## [Task directions]
Copy out, exactly, the first line of the entries below and every line after it through the one containing "Err e => Err e".

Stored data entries
___

(** * Leaving (daemon/mod.rs) *)

Definition leave_client (i : NodeIdentity) : DaemonClient :=
  mkDaemonClient ("http://127.0.0.1:" +:+ pretty (ni_rpc_port i))%string (ni_cluster_token i).
(** The drain: the stream is read to its end, whatever it says. *)
Definition leave_drain (i : NodeIdentity) : result unit NodeError :=
  match dc_post_sse (leave_client i) ("/v1/nodes/" +:+ ni_node_id i +:+ "/drain")%string with
  | Err e => Err e
  | Ok resp => match rs_end resp with None => Ok tt | Some e => Err (NodeUnreachable e) end
  end.
Definition leave_delete (i : NodeIdentity) : result unit NodeError :=
  dc_delete (leave_client i) ("/v1/nodes/" +:+ ni_node_id i)%string.
(** [leave] with these two requests. *)
Definition leave_fails (i : NodeIdentity) (n : nat) : option string :=
  let failed (r : result unit NodeError) := match r with Ok _ => None | Err e => Some (show_node_error e) end in
  match n with
  | 1%nat => failed (leave_drain i)
  | 2%nat => failed (leave_delete i)
  | _ => None
  end.
Definition leave_over_http (i : NodeIdentity) (pid_file : option string) : result unit string * list Act :=
  leave (leave_fails i) (Some i) pid_file [].

(** * Theorems *)

(** What the daemon's requests come to: each carries the cluster's token; an answer with an error status or a broken
    connection is an error, every other answer a success, and what is read is what the server sent. *)
Theorem daemon_requests c path body dec :
  (∀ m b, cq_authorization (daemon_request c m path b) = Some ("Bearer " +:+ dc_token c)%string) ∧
  (dc_post_json c path body = Ok tt ↔
     ∃ resp, http (daemon_request c POST path (TextBody body)) = Ok resp ∧ is_error_status (rs_status resp) = false) ∧
  (dc_delete c path = Ok tt ↔
     ∃ resp, http (daemon_request c DELETE path NoBody) = Ok resp ∧ is_error_status (rs_status resp) = false) ∧
  (∀ v : string, dc_get dec c path = Ok v ↔
     ∃ resp, http (daemon_request c GET path NoBody) = Ok resp ∧ is_error_status (rs_status resp) = false ∧
       rs_end resp = None ∧ dec (concat_str (rs_chunks resp)) = Ok v).
Proof.
  unfold dc_post_json, dc_delete, dc_get, daemon_send, error_for_status, body_bytes, daemon_map_err. split; [done|]. split_and!.
  - destruct (http _) as [resp|e]; [|split; [done|by intros (? & ? & _)]].
    destruct (is_error_status (rs_status resp)) eqn:Hs; split; try done; [intros (r & [= <-] & ?); congruence|eauto].
  - destruct (http _) as [resp|e]; [|split; [done|by intros (? & ? & _)]].
    destruct (is_error_status (rs_status resp)) eqn:Hs; split; try done; [intros (r & [= <-] & ?); congruence|eauto].
  - intros v. destruct (http _) as [resp|e]; [|split; [done|by intros (? & ? & _)]].
    destruct (is_error_status (rs_status resp)) eqn:Hs; [split; [done|intros (r & [= <-] & ? & _); congruence]|].
    destruct (rs_end resp) eqn:He; [split; [done|intros (r & [= <-] & _ & ? & _); congruence]|].
    destruct (dec _) eqn:Hd; split; try done.
    + intros [= ->]. eauto.
    + intros (r & [= <-] & _ & _ & ?). congruence.
    + intros (r & [= <-] & _ & _ & ?). congruence.
Qed.

End client.
(* ===== verification/Start.v ===== *)
(** The tasks of a node from its start to its shutdown: [start_subsystems], [shutdown] and the listener of
    [src/crates/node/src/daemon/support.rs], [Primary::start] and [Primary::stop] of [src/crates/node/src/primary/mod.rs], the start of
    [RpcServer] ([rpc/server.rs]), [Secondary::new] ([secondary/mod.rs]) and the start and stop of the DNS server and of the proxy. What a
    task owns (the ends of channels, shared handles) is dropped when it ends, and it is what the others wait for: the steps
    of [task_step] say when each task can end. The theorems show what a failed start leaves running, that a shutdown ends and
    what it has then stopped, and that the loop of the node's own containers outlives it. *)

From S2P Require Import Prelude Types Env Addr Ports Fsm Snapshot Rpc Certs Daemon.
Local Open Scope Z_scope.

(** * Tasks *)

Inductive NodeTask :=
| TFanIn
| TConnectionWatcher
| TReportProcessor
| TDnsWatcher
| TProxyWatcher
| TWatchdog
| TApi
| TSecondary
| TRpcServer
| TDnsServer
| THttp
| THttps
| TCertWatcher
| TRenewal
| TRaftListener.
#[global] Instance NodeTask_eq_dec : EqDecision NodeTask.
Proof. solve_decision. Defined.

(** How far [shutdown] is: before the signal, awaiting the end of raft, at the handle of the DNS server, in its [stop], at
    the handle of the proxy, in its [stop], and through. *)
Inductive Phase := Up | RaftShutdown | DnsHandle | DnsStop | ProxyHandle | ProxyStop | Finished.
#[global] Instance Phase_eq_dec : EqDecision Phase.
Proof. solve_decision. Defined.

___

## [Response to the task]
(** * Leaving (daemon/mod.rs) *)

Definition leave_client (i : NodeIdentity) : DaemonClient :=
  mkDaemonClient ("http://127.0.0.1:" +:+ pretty (ni_rpc_port i))%string (ni_cluster_token i).
(** The drain: the stream is read to its end, whatever it says. *)
Definition leave_drain (i : NodeIdentity) : result unit NodeError :=
  match dc_post_sse (leave_client i) ("/v1/nodes/" +:+ ni_node_id i +:+ "/drain")%string with
  | Err e => Err e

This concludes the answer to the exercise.